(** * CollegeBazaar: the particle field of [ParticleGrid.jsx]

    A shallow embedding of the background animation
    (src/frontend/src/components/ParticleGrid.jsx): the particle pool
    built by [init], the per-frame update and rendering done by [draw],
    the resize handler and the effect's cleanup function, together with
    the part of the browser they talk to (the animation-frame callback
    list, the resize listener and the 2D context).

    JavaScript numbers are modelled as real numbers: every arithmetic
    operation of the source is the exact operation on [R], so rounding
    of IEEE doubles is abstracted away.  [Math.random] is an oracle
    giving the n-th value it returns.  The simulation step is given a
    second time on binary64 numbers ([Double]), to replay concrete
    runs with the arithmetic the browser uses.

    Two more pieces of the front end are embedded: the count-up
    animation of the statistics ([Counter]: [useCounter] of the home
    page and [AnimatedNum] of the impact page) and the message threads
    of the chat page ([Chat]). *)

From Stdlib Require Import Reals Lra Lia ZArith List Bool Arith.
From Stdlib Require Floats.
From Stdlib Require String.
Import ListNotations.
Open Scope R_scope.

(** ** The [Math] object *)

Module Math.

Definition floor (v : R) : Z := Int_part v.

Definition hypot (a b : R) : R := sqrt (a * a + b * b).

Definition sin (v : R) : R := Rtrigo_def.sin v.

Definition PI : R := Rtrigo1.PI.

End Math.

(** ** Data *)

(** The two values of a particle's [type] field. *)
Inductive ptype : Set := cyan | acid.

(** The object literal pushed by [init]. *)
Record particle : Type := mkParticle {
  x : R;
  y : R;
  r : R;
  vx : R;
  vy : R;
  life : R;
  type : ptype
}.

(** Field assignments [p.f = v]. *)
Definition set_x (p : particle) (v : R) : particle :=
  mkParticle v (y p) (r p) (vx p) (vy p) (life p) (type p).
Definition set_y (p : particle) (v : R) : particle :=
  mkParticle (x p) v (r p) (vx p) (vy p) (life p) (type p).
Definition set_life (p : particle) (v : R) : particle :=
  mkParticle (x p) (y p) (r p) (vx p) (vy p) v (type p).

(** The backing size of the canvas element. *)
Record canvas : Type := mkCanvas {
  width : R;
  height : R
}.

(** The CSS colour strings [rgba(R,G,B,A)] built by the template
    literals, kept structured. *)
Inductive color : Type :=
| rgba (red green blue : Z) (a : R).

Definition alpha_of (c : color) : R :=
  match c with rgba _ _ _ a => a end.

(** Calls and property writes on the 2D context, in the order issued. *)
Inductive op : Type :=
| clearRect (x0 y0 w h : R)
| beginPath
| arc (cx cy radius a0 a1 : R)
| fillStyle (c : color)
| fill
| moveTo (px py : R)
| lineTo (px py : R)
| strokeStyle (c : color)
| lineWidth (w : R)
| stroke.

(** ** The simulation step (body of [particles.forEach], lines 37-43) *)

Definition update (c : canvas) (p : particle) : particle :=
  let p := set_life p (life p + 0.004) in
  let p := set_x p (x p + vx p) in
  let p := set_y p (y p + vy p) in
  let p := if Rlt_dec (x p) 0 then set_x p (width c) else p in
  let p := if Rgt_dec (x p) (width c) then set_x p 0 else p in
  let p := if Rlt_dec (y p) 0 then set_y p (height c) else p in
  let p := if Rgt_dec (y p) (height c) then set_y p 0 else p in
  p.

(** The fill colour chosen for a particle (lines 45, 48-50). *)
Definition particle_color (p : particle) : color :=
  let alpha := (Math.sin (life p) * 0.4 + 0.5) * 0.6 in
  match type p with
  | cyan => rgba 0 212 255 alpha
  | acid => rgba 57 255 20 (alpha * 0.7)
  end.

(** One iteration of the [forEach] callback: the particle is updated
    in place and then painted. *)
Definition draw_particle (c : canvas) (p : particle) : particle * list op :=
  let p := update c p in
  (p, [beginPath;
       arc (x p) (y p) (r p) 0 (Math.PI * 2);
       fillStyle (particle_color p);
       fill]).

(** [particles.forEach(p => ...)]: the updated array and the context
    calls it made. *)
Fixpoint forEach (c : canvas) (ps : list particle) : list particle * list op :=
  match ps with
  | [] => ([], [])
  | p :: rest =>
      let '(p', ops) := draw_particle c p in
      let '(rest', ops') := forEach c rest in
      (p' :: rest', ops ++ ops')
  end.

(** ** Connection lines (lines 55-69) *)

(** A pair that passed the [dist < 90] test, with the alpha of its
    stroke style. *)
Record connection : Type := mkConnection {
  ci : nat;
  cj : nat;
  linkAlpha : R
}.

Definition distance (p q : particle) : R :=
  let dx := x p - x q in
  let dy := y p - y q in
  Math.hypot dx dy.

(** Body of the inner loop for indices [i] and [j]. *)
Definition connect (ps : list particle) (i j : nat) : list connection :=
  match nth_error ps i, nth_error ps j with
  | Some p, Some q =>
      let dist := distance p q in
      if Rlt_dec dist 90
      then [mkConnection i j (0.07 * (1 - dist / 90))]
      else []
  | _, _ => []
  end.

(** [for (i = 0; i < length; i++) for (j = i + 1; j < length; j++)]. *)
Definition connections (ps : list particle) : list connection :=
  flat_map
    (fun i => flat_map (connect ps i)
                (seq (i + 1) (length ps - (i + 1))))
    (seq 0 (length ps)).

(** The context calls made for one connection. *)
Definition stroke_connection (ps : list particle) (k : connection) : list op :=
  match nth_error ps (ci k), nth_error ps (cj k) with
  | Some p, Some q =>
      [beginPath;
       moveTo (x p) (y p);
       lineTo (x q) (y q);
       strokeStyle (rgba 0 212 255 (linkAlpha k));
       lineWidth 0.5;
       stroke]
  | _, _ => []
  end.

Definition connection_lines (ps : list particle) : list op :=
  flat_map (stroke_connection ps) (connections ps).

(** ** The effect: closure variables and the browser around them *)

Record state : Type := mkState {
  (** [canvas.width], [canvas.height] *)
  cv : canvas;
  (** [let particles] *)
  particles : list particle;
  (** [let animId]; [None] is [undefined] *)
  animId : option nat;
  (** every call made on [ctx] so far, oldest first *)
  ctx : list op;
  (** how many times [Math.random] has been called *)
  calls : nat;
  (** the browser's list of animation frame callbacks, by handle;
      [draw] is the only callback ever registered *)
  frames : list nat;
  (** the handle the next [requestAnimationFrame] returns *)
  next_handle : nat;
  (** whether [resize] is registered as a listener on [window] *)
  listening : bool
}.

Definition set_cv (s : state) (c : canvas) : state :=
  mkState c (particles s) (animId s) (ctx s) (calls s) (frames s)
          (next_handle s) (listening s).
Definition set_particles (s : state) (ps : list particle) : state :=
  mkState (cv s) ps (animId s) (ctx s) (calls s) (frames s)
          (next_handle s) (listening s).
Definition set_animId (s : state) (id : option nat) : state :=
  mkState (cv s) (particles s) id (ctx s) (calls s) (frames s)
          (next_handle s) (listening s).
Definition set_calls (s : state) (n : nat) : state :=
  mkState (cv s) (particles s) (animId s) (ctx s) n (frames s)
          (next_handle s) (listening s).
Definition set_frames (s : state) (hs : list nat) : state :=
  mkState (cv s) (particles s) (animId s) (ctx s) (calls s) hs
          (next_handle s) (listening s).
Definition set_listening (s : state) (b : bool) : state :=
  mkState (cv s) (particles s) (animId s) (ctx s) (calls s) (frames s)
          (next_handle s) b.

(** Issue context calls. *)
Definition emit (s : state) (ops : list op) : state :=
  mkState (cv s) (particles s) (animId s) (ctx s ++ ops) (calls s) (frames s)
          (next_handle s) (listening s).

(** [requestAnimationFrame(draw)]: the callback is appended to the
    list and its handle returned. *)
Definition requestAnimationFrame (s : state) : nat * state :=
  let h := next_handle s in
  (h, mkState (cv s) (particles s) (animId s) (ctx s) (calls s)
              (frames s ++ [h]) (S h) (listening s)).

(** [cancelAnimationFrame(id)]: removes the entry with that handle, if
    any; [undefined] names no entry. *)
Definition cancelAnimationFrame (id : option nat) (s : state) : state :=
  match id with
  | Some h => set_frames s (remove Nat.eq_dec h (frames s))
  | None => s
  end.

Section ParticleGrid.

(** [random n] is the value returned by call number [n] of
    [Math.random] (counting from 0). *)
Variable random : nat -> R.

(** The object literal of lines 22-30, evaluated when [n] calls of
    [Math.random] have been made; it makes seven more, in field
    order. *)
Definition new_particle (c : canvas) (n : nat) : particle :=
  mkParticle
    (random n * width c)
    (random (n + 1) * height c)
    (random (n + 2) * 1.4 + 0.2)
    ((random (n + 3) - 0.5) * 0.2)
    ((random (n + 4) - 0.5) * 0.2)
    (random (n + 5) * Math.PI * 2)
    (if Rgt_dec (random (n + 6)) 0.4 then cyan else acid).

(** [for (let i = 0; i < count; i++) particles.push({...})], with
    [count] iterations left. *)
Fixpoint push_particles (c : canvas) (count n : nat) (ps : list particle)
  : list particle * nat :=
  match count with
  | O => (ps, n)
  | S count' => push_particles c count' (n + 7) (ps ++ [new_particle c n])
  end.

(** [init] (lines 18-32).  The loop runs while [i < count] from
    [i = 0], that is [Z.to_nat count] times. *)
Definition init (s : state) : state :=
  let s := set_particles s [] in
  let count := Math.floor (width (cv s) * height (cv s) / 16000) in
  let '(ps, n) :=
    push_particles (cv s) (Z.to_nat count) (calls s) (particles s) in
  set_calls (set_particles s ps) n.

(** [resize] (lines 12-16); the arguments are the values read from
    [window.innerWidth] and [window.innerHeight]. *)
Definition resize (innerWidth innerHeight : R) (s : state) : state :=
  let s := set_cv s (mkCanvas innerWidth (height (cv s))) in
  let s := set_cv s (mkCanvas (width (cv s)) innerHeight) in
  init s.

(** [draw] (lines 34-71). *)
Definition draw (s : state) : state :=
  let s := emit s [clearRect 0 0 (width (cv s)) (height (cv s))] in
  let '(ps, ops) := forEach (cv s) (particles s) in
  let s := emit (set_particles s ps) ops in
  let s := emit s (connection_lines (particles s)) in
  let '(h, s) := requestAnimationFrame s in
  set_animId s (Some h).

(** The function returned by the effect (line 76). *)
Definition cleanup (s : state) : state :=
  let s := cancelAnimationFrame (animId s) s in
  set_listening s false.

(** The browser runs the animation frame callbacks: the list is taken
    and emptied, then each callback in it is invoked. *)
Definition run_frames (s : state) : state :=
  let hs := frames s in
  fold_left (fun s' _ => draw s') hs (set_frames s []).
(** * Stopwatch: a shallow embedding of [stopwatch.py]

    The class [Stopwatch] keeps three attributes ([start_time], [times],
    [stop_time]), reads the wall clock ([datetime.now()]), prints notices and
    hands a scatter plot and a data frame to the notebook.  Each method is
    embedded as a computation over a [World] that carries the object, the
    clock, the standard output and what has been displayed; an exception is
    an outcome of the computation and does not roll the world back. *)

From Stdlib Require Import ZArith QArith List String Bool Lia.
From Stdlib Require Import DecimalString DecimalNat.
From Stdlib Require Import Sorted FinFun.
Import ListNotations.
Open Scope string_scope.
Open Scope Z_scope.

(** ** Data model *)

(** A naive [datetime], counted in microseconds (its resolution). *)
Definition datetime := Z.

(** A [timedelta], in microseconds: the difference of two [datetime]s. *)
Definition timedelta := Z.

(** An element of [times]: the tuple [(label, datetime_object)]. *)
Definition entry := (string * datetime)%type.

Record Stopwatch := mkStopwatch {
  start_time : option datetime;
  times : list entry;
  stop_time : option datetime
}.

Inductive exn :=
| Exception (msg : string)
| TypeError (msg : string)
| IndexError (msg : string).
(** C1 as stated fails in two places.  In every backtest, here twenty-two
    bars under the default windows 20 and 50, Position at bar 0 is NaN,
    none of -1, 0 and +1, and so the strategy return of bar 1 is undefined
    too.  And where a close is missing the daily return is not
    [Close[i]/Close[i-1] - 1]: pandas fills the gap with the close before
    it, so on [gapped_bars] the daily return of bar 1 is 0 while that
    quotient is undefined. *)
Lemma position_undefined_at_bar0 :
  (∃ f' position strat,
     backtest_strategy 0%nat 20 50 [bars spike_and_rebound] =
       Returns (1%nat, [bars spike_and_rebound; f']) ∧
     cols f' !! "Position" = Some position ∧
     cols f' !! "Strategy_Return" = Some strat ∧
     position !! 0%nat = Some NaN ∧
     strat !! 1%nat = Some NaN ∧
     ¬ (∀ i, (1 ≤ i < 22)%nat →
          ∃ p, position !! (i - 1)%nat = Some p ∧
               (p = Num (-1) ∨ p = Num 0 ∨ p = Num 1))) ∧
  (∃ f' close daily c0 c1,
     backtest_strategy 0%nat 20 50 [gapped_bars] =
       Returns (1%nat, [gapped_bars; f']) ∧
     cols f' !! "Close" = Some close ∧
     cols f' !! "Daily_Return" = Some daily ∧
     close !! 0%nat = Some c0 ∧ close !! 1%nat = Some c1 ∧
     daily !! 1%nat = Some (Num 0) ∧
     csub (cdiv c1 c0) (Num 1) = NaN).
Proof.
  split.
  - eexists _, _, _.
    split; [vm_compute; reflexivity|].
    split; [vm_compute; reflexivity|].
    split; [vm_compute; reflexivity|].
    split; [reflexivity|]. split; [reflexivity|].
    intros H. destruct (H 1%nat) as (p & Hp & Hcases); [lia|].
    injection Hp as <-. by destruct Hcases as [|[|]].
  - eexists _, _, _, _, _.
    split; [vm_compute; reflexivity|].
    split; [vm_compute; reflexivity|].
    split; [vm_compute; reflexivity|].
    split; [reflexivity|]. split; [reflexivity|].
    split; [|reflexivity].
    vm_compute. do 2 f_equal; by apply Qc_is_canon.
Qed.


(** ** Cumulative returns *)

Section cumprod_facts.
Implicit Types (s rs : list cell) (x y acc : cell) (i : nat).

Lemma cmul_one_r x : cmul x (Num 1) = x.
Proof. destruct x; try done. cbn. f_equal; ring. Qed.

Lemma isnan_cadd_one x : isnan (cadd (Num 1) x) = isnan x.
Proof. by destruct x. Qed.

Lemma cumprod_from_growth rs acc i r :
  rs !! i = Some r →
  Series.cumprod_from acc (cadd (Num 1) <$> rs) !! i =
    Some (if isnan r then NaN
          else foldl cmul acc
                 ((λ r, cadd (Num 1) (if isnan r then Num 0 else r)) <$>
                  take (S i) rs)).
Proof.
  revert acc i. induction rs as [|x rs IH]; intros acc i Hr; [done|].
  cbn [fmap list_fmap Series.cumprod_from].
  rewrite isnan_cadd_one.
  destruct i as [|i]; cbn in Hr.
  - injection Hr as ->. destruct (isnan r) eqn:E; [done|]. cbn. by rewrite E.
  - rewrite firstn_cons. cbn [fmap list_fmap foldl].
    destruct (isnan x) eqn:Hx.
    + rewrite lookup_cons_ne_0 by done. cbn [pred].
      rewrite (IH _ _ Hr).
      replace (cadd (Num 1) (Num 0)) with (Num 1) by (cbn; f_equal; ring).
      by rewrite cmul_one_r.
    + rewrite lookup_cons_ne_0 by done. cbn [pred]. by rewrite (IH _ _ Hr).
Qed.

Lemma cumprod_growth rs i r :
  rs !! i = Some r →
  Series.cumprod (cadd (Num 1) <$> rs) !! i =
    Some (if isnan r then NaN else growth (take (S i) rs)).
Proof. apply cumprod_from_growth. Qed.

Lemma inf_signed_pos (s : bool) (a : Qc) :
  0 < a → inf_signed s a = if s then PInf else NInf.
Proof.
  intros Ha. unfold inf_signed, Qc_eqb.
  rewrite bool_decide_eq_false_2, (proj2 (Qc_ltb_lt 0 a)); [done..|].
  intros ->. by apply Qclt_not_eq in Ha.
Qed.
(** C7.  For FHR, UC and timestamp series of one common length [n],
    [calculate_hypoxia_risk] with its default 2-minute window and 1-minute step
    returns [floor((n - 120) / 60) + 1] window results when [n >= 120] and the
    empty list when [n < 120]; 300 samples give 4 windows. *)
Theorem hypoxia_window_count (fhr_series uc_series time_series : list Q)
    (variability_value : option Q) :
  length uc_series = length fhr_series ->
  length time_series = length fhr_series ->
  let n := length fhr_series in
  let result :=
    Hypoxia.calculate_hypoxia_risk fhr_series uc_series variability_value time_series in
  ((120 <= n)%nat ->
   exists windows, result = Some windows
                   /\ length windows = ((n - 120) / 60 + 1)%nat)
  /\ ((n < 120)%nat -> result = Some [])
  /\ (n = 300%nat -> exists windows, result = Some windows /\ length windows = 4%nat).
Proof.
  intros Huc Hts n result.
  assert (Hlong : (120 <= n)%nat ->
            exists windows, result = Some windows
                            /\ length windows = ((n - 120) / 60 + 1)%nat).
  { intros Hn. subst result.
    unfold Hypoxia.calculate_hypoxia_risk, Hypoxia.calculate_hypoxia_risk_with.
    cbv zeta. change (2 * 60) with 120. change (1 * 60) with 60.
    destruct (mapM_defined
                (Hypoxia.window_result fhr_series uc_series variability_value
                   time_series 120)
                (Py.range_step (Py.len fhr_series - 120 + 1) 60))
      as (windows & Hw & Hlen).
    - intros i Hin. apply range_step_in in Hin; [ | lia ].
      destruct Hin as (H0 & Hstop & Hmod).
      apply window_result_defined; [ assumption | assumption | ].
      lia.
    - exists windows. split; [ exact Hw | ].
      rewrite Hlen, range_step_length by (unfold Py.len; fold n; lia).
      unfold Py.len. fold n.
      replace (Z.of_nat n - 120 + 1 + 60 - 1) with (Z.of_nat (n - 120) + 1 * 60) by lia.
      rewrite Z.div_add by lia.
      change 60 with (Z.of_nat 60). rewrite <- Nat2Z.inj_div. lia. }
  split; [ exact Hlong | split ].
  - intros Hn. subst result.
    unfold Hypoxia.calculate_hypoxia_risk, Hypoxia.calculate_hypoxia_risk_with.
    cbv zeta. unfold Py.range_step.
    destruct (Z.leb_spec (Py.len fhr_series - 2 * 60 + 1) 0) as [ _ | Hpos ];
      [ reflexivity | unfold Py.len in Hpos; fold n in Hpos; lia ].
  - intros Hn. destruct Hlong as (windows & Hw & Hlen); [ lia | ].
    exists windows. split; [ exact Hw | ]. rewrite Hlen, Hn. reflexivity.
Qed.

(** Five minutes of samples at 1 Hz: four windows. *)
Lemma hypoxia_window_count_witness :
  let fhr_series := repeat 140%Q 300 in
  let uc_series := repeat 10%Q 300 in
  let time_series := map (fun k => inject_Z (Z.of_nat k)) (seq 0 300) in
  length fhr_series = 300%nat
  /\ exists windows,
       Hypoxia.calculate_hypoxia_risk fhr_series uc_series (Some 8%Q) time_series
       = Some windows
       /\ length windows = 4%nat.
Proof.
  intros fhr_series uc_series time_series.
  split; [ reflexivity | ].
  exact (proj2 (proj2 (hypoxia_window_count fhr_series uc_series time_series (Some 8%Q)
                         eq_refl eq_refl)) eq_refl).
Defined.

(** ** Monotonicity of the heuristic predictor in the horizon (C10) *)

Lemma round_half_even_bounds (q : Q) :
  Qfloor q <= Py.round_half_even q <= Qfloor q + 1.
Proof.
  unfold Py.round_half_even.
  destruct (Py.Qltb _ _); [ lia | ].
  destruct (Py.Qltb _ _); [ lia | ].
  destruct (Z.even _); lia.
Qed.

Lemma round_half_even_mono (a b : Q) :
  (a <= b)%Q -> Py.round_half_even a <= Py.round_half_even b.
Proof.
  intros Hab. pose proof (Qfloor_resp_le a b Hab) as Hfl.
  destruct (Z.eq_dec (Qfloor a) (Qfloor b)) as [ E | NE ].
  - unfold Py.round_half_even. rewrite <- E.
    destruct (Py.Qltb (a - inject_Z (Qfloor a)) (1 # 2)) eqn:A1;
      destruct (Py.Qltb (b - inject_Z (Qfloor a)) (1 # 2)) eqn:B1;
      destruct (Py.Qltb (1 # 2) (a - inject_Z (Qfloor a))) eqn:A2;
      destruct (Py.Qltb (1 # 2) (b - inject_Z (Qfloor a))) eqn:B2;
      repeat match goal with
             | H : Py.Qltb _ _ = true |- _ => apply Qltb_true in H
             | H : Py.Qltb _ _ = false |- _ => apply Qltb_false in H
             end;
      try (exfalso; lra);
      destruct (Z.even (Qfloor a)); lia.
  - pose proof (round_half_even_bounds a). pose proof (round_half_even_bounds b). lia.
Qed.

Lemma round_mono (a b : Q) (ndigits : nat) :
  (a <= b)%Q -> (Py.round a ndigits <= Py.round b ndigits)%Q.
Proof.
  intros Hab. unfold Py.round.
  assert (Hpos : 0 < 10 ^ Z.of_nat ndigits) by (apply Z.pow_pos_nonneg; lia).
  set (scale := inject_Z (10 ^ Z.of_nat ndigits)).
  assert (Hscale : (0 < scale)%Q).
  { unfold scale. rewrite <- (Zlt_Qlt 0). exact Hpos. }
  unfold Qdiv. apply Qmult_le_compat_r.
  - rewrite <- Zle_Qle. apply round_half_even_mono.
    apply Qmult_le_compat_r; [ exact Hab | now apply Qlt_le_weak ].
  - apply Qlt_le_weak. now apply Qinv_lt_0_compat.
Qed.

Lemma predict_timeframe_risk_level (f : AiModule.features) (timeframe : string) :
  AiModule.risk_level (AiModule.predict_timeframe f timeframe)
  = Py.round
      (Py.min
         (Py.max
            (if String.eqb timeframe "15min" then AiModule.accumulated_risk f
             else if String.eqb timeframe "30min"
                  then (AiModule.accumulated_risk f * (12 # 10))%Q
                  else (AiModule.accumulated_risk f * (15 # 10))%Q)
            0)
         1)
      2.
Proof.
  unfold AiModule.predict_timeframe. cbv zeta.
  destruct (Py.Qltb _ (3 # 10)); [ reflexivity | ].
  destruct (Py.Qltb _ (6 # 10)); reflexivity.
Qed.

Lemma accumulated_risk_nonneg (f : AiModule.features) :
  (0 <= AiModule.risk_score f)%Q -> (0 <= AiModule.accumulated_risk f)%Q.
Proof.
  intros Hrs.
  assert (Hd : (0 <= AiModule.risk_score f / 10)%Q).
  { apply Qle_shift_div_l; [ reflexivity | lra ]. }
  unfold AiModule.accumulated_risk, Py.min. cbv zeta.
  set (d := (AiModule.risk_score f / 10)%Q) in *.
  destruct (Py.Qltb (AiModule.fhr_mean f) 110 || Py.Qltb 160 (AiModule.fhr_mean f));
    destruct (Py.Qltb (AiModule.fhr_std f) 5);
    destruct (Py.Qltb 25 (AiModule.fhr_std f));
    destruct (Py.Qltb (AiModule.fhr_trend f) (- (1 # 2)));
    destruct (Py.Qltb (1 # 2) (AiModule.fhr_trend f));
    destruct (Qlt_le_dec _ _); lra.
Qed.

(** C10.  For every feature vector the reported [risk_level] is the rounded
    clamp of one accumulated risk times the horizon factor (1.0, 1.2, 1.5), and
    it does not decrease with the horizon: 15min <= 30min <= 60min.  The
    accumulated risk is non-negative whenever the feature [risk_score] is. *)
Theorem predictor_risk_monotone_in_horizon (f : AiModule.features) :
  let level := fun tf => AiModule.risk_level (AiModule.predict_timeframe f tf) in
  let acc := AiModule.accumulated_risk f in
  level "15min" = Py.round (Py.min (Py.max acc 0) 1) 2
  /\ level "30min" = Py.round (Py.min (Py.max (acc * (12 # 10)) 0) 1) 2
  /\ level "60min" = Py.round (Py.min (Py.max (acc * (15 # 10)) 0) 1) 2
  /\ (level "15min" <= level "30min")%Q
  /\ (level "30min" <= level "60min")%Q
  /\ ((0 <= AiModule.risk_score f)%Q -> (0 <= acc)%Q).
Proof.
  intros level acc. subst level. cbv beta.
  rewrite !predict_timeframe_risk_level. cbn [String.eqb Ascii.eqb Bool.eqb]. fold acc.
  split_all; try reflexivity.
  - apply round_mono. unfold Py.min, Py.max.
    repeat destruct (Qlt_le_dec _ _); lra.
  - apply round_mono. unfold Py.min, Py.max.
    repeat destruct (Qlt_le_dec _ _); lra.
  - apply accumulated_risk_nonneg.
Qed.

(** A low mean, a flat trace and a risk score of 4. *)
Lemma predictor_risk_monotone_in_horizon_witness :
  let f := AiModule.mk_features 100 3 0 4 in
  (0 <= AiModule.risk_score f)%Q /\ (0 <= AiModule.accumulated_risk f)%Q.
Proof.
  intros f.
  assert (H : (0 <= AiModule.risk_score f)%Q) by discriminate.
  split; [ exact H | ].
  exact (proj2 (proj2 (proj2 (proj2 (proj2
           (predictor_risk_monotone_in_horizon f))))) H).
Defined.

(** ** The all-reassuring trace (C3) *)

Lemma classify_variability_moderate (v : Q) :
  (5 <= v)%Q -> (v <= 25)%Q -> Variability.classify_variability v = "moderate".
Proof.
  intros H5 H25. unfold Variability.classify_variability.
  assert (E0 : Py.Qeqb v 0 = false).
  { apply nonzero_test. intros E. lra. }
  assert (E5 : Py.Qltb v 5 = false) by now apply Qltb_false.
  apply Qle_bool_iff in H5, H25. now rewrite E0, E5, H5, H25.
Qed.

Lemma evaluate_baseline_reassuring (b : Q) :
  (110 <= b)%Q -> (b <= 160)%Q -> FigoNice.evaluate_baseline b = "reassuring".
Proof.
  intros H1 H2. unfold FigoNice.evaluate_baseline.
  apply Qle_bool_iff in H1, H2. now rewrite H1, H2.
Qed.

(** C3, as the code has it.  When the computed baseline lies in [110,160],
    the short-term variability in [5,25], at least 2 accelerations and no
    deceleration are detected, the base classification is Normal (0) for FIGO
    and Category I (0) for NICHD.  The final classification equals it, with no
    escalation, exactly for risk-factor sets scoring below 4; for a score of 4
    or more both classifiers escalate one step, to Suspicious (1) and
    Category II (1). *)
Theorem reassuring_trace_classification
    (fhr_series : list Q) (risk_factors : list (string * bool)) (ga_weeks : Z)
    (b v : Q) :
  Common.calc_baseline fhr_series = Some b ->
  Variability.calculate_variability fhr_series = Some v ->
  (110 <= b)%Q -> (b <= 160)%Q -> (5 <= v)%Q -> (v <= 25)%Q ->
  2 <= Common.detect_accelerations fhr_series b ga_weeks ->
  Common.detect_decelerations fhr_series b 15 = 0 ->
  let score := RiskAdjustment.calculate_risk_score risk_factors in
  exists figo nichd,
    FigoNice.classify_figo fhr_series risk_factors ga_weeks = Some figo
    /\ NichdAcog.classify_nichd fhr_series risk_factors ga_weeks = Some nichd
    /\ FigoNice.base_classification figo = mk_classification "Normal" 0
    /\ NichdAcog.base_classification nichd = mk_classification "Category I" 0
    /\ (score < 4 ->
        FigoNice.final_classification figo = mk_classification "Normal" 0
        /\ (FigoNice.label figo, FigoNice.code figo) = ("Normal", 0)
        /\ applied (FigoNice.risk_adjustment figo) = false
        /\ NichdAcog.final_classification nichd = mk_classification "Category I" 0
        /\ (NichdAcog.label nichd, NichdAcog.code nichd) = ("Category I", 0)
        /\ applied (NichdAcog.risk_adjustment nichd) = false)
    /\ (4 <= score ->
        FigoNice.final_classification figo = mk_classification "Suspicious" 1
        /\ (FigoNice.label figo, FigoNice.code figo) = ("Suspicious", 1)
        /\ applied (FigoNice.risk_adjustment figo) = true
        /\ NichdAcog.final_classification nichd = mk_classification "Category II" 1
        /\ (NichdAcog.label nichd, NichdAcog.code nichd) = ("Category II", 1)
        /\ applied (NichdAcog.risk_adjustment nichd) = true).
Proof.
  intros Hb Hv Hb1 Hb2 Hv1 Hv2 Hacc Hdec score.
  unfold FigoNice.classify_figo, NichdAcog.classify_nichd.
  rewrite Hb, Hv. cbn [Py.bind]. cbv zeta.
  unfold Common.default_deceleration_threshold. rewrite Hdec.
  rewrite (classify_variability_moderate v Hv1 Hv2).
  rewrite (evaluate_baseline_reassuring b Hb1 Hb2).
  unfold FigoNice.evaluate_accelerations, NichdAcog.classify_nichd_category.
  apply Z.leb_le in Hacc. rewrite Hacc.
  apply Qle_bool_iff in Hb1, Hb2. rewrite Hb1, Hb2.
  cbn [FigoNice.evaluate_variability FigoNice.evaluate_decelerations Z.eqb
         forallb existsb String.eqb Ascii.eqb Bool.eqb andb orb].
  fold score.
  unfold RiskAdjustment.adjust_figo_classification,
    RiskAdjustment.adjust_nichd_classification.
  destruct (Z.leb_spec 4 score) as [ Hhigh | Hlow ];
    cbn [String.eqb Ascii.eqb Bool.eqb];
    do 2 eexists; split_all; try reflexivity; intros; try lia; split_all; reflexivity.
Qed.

=-=-=-=-=

Each line from the one containing "do 2 eexists;" down to the last line of the material above is to be transcribed exactly, with nothing else included.

__EXERCISE ANSWER__
    do 2 eexists; split_all; try reflexivity; intros; try lia; split_all; reflexivity.
Qed.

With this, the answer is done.